**TASK:**
Among the entries below, one stretch runs from the line that contains "revert s Hl." through the line that contains "JNumber one; JNumber". Repeat that stretch exactly, ends included, and only that.

**DATASET ENTRIES:**
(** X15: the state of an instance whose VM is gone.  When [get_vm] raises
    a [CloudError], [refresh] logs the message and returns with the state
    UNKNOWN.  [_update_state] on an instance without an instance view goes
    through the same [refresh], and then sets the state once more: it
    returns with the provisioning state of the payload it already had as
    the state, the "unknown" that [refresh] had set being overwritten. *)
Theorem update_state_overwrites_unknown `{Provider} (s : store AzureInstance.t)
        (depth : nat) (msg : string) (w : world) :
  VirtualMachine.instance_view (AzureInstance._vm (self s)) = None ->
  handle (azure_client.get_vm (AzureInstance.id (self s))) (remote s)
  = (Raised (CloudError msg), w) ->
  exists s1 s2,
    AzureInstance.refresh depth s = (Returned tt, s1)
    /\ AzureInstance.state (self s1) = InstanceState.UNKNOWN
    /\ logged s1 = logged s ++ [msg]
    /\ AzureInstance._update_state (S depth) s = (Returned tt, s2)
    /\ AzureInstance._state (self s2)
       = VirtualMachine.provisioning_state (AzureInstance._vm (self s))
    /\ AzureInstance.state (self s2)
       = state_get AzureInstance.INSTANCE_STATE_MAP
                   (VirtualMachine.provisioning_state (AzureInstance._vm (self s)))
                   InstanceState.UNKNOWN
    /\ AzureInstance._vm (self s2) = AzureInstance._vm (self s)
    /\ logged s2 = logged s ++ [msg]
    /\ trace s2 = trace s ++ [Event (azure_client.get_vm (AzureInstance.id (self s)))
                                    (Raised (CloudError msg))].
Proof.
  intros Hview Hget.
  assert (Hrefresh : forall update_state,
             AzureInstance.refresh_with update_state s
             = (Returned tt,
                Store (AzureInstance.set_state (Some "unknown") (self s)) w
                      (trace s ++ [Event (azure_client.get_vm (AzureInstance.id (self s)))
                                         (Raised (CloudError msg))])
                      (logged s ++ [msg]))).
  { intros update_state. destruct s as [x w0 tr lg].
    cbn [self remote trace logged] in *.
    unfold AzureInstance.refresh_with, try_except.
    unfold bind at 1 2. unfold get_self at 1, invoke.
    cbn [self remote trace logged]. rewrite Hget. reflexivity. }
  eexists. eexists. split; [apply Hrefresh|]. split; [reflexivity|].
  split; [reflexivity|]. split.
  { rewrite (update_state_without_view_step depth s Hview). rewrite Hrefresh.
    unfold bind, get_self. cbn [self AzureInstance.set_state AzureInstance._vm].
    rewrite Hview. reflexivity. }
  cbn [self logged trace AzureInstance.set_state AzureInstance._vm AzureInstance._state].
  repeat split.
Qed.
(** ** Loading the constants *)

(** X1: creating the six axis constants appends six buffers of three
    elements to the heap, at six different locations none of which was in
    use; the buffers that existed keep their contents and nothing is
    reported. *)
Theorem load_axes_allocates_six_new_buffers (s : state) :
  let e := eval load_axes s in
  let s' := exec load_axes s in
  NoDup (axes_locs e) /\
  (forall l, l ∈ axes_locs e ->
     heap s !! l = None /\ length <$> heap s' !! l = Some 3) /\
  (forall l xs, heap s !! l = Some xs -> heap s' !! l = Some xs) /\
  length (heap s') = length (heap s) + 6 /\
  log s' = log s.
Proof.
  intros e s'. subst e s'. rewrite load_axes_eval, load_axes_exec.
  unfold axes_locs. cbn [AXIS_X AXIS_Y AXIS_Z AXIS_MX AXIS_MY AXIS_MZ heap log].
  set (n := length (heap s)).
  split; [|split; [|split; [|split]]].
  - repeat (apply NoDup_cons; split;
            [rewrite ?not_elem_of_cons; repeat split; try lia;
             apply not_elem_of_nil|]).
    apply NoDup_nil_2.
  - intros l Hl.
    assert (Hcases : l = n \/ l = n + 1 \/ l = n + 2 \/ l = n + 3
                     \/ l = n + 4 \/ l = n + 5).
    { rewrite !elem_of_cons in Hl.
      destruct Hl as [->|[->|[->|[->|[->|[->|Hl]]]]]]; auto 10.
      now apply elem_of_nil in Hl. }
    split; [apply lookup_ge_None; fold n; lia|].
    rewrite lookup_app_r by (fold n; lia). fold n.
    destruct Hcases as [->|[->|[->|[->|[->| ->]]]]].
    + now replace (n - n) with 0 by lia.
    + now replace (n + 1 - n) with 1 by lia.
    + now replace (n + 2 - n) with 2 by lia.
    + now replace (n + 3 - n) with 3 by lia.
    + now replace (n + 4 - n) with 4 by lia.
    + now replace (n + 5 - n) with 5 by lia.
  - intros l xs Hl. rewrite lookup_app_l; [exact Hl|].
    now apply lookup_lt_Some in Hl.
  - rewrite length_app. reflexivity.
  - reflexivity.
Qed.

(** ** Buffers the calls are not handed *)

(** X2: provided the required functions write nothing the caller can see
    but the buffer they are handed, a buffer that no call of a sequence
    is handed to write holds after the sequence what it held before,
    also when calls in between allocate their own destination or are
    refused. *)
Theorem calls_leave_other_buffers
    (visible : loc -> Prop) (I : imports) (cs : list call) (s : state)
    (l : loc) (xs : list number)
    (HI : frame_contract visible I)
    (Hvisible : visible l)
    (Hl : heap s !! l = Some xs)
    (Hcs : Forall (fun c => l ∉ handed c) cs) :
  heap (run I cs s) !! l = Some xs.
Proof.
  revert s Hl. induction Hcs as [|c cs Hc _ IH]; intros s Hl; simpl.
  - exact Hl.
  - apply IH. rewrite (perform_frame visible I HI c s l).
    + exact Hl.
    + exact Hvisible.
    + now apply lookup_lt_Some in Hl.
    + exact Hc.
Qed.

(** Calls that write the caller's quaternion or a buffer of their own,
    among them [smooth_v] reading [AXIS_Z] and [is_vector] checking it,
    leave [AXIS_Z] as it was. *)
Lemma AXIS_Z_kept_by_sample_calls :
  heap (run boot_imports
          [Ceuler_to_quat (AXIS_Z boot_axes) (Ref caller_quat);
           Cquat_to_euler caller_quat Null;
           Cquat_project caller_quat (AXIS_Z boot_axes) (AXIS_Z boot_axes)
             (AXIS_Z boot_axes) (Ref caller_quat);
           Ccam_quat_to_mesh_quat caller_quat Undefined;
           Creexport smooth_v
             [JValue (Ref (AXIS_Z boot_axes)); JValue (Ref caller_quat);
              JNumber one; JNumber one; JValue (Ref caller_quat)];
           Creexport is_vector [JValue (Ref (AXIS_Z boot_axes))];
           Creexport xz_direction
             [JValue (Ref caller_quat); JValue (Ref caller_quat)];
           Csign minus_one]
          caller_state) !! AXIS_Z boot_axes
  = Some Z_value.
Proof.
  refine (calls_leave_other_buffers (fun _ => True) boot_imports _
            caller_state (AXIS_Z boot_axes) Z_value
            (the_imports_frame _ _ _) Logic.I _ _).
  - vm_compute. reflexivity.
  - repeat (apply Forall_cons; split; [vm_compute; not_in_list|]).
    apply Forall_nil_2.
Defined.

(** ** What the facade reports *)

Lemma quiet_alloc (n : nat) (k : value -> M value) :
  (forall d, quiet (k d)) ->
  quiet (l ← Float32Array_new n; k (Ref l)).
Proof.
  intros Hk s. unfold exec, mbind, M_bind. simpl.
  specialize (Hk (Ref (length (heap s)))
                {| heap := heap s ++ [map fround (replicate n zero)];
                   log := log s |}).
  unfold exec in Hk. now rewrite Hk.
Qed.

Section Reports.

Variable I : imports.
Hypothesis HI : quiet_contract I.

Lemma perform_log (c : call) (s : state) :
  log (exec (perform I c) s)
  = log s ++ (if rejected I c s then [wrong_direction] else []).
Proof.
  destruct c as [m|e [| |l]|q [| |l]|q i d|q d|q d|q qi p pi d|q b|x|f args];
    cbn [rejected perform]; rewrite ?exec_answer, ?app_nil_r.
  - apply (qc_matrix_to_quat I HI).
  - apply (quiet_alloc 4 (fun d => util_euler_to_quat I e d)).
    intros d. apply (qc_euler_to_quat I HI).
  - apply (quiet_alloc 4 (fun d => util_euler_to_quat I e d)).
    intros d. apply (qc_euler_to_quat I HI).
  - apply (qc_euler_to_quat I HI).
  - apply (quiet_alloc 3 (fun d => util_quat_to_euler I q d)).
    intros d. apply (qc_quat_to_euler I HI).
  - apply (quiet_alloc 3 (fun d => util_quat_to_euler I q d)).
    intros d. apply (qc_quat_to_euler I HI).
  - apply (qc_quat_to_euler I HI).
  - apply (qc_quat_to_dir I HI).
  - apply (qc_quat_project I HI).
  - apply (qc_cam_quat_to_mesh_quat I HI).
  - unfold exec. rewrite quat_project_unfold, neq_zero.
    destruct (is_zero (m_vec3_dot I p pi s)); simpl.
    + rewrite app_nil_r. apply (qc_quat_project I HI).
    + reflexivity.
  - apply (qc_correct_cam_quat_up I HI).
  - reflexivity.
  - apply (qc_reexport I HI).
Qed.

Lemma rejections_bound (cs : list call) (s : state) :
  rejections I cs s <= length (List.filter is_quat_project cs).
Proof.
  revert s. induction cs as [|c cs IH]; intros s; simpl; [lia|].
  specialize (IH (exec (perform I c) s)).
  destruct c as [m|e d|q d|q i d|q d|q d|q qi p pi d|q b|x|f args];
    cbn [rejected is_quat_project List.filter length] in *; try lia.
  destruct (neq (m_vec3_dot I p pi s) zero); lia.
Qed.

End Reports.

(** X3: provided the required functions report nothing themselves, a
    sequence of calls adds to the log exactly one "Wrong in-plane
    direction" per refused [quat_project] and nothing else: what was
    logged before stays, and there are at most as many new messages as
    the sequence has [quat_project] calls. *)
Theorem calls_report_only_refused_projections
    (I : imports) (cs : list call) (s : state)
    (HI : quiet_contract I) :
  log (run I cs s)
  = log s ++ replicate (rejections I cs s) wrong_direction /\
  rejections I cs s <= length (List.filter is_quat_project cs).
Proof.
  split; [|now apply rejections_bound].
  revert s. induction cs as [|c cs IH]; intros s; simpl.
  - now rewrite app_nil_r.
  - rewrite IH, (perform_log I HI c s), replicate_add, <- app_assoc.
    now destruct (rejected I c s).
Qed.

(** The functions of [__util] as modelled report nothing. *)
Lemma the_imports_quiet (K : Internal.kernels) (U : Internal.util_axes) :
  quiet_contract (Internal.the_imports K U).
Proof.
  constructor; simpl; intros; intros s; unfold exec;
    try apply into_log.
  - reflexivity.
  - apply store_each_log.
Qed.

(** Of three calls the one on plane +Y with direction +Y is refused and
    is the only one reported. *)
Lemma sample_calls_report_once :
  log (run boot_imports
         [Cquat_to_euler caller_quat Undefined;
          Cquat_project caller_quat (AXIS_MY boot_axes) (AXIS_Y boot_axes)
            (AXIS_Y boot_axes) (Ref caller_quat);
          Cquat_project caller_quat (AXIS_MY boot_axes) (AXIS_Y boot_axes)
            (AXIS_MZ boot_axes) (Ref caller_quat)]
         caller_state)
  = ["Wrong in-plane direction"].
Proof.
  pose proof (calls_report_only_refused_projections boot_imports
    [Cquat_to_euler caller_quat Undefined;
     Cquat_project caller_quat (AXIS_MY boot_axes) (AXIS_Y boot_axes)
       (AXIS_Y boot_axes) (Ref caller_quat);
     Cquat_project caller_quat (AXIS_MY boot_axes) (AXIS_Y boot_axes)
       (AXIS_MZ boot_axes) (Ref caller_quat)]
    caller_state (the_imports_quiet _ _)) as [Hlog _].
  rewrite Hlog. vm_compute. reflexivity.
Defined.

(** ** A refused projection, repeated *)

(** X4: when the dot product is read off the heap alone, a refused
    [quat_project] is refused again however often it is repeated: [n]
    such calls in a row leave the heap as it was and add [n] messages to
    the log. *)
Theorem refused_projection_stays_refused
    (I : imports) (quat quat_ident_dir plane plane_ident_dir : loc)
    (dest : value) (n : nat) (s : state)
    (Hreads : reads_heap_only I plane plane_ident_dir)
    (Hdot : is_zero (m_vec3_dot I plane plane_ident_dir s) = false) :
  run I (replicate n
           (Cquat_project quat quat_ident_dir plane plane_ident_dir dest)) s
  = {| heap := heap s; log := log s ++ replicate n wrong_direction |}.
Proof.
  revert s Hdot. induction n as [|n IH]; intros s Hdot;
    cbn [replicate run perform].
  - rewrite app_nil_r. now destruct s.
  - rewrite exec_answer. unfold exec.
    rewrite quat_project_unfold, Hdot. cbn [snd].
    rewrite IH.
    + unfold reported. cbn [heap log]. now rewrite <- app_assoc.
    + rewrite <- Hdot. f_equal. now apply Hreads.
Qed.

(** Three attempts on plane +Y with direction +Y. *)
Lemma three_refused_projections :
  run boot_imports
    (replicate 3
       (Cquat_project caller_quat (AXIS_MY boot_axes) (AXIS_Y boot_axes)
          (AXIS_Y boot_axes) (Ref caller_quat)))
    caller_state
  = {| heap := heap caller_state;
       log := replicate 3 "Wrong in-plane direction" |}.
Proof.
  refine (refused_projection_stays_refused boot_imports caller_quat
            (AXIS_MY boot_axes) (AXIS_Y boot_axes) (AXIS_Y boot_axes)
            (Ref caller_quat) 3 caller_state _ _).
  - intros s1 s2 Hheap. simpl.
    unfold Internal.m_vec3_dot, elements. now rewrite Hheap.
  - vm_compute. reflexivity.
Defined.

**RESULT:**
  revert s Hl. induction Hcs as [|c cs Hc _ IH]; intros s Hl; simpl.
  - exact Hl.
  - apply IH. rewrite (perform_frame visible I HI c s l).
    + exact Hl.
    + exact Hvisible.
    + now apply lookup_lt_Some in Hl.
    + exact Hc.
Qed.

(** Calls that write the caller's quaternion or a buffer of their own,
    among them [smooth_v] reading [AXIS_Z] and [is_vector] checking it,
    leave [AXIS_Z] as it was. *)
Lemma AXIS_Z_kept_by_sample_calls :
  heap (run boot_imports
          [Ceuler_to_quat (AXIS_Z boot_axes) (Ref caller_quat);
           Cquat_to_euler caller_quat Null;
           Cquat_project caller_quat (AXIS_Z boot_axes) (AXIS_Z boot_axes)
             (AXIS_Z boot_axes) (Ref caller_quat);
           Ccam_quat_to_mesh_quat caller_quat Undefined;
           Creexport smooth_v
             [JValue (Ref (AXIS_Z boot_axes)); JValue (Ref caller_quat);
              JNumber one; JNumber one; JValue (Ref caller_quat)];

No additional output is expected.